Kerckhoffs's principle (also called Kerckhoffs's desideratum, assumption, axiom, doctrine or law) of cryptography was stated by the Dutch cryptographer Auguste Kerckhoffs in the 19th century. The principle holds that a cryptosystem should be secure, even if everything about the system, except the key, is public knowledge. This concept is widely embraced by cryptographers, in contrast to security through obscurity, which is not.

Kerckhoffs's principle was phrased by the American mathematician Claude Shannon as "the enemy knows the system", i.e., "one ought to design systems under the assumption that the enemy will immediately gain full familiarity with them". In that form, it is called Shannon's maxim.

Another formulation by American researcher and professor Steven M. Bellovin is:
In other words—design your system assuming that your opponents know it in detail. (A former official at NSA's National Computer Security Center told me that the standard assumption there was that serial number 1 of any new device was delivered to the Kremlin.)

==Origins==
The invention of telegraphy radically changed military communications and increased the number of messages that needed to be protected from the enemy dramatically, leading to the development of field ciphers which had to be easy to use without large confidential codebooks prone to capture on the battlefield. It was this environment which led to the development of Kerckhoffs's requirements.

Auguste Kerckhoffs was a professor of German language at HEC Paris. In early 1883, Kerckhoffs's article, La cryptographie militaire, was published in two parts in the Journal of Military Science, in which he stated six design rules for military ciphers. Translated from French, they are:

1. The system must be practically, if not mathematically, indecipherable;
2. It should not require secrecy, and it should not be a problem if it falls into enemy hands;
3. It must be possible to communicate and remember the key without using written notes, and correspondents must be able to change or modify it at will;
4. It must be applicable to telegraph communications;
5. It must be portable, and should not require several persons to handle or operate;
6. Lastly, given the circumstances in which it is to be used, the system must be easy to use and should not be stressful to use or require its users to know and comply with a long list of rules.

Some are no longer relevant given the ability of computers to perform complex encryption. The second rule, now known as Kerckhoffs's principle, is still critically important.

==Explanation of the principle==
Kerckhoffs viewed cryptography as a rival to, and a better alternative than, steganographic encoding, which was common in the nineteenth century for hiding the meaning of military messages.
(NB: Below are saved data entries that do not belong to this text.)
(* ===== verification/AsyncLogging.v ===== *)
(** The asynchronous log back end ([base/log/AyncLogging.h], [AyncLogging.cpp]).

    Any number of threads call [append]; one back-end thread swaps the full buffers out
    under the mutex and writes them to a [LogFile].  A section under the mutex, and the
    back end's work between two of them (which touches nothing shared), is one step.
    The buffers are [FixedBuffer<SIZE>] for any [SIZE]; the source uses [kLargeBuffer]. *)

From S2P Require Import Prelude Date Timestamp TimeZone LogStream LogFile.

Module AsyncLogging.

Abbreviation Buffer := LogStream.FixedBuffer.
(** [unique_ptr<Buffer>]; [None] is null, also after a move. *)
Abbreviation BufferPtr := (option Buffer).

(** Where the back-end thread is. *)
Inductive backend_place :=
| Starting      (* before latch_.countDown() *)
| Testing       (* at while (running_) *)
| Locking       (* past the test, before the mutex *)
| Waiting       (* in cond_.waitForSeconds *)
| Writing       (* between the swap and the end of the loop's body *)
| Finished.

Record AsyncLogging := mkAsync {
  running_ : bool;
  latch_ : Z;
  currentBuffer_ : BufferPtr;
  nextBuffer_ : BufferPtr;
  buffers_ : list BufferPtr;
  rollTime_ : Z;
  at_ : backend_place;
  newBuffer1 : BufferPtr;              (* locals of threadFunc *)
  newBuffer2 : BufferPtr;
  buffersToWrite : list BufferPtr;
  output : option LogFile.LogFile;
  appended : list bytes;               (* every line ever given to append() *)
  batches : list (Z * list bytes);     (* every batch of buffers written, with its time *)
}.
Lemma on_connector_ok op peer s :
  inv s → connector_ s ≠ None → (∀ c, connector_ s = Some c → wp (op c) (op_ok s c)) → wp (on_connector op peer s) inv.
Proof.
  intros Hi Hs Hop. unfold on_connector. destruct (connector_ s) as [c|] eqn:Hc; [|done].
  eapply wp_bind; [by apply Hop|]. intros c' (Hi' & Hdead & (ext & Hp & Hr) & Hq & Hh).
  destruct (k_conn _ _ Hi c Hc) as [Hic Hpc]. rewrite Hp, drop_app_length.
  destruct Hh as [Hh|Hh].
  - rewrite Hh, drop_all. cbn [wp]. apply (inv_update s c c'); try done.
    + rewrite Hp, Hpc, cfs_app, cfs_FC. done.
    + apply same_refs_FC.
    + intros i Hcn. assert (connection_ s ≠ None) as Hne by by rewrite Hcn. split; [|by apply Hq].
      apply late_app; [by apply (k_cur _ _ Hi)| |].
      * intros _ F%list_elem_of_fmap. destruct F as (f & [= <-] & F). by apply Hr.
      * apply late_fresh, mentions_FC.
  - pose proof (handed_over_quiet c c' Hic Hh) as Hquiet. destruct Hh as (fd & Hh & Hcon & Hch & Hch' & Ht & Hpp).
    rewrite Hh, drop_app_length. rewrite Hpp in Hp. apply app_inv_head in Hp. subst ext. cbn [map].
    assert (alive s = true) as Ha.
    { destruct (alive s) eqn:E; [done|]. destruct (k_dead _ _ Hi E) as [_ F]. by rewrite (F c Hc) in Hcon. }
    assert (connection_ s = None) as Hn.
    { destruct (connection_ s) as [i|] eqn:E; [|done]. destruct (k_cur _ _ Hi i E) as (_ & _ & F). destruct (F c Hc) as (_ & _ & Hreg).
      unfold Connector.registered in Hreg. by rewrite Hch in Hreg. }
    by apply (newConnection_ok fd peer s c).
Qed.

(** A framed call. *)
Lemma framed_op_ok s c c' :
  inv s → connector_ s = Some c → Connector.inv c' → framed c c' → (connection_ s ≠ None → quiet c') → op_ok s c c'.
Proof.
  intros Hi Hc Hi' (Hcon & Hp & Hh) Hq. split_and!; try done.
  - intros Ha. rewrite Hcon. by apply (k_dead _ _ Hi Ha).
  - destruct Hp as [Hp|[Hp Hk]]; rewrite Hp.
    + exists []. rewrite app_nil_r. split; [done|]. intros _. apply not_elem_of_nil.
    + exists [Connector.FReset]. split; [done|]. intros Hne F. clear F.
      destruct (connection_ s) as [i|] eqn:E; [|done]. destruct (k_cur _ _ Hi i E) as (_ & _ & F).
      by apply (quiet_not_connecting c (proj1 (k_conn _ _ Hi c Hc)) (F c Hc)).
Qed.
One problem with encoding schemes is that they rely on humanly-held secrets such as "dictionaries" which disclose for example, the secret meaning of words. Steganographic-like dictionaries, once revealed, permanently compromise a corresponding encoding system. Another problem is that the risk of exposure increases as the number of users holding the secrets increases.

Nineteenth century cryptography, in contrast, used simple tables which provided for the transposition of alphanumeric characters, generally given row-column intersections which could be modified by keys which were generally short, numeric, and could be committed to human memory. The system was considered "indecipherable" because tables and keys do not convey meaning by themselves. Secret messages can be compromised only if a matching set of table, key, and message falls into enemy hands in a relevant time frame. Kerckhoffs viewed tactical messages as only having a few hours of relevance. Systems are not necessarily compromised, because their components (i.e. alphanumeric character tables and keys) can be easily changed.

=== Advantage of secret keys ===
Using secure cryptography is supposed to replace the difficult problem of keeping messages secure with a much more manageable one, keeping relatively small keys secure. A system that requires long-term secrecy for something as large and complex as the whole design of a cryptographic system obviously cannot achieve that goal. It only replaces one hard problem with another. However, if a system is secure even when the enemy knows everything except the key, then all that is needed is to manage keeping the keys secret.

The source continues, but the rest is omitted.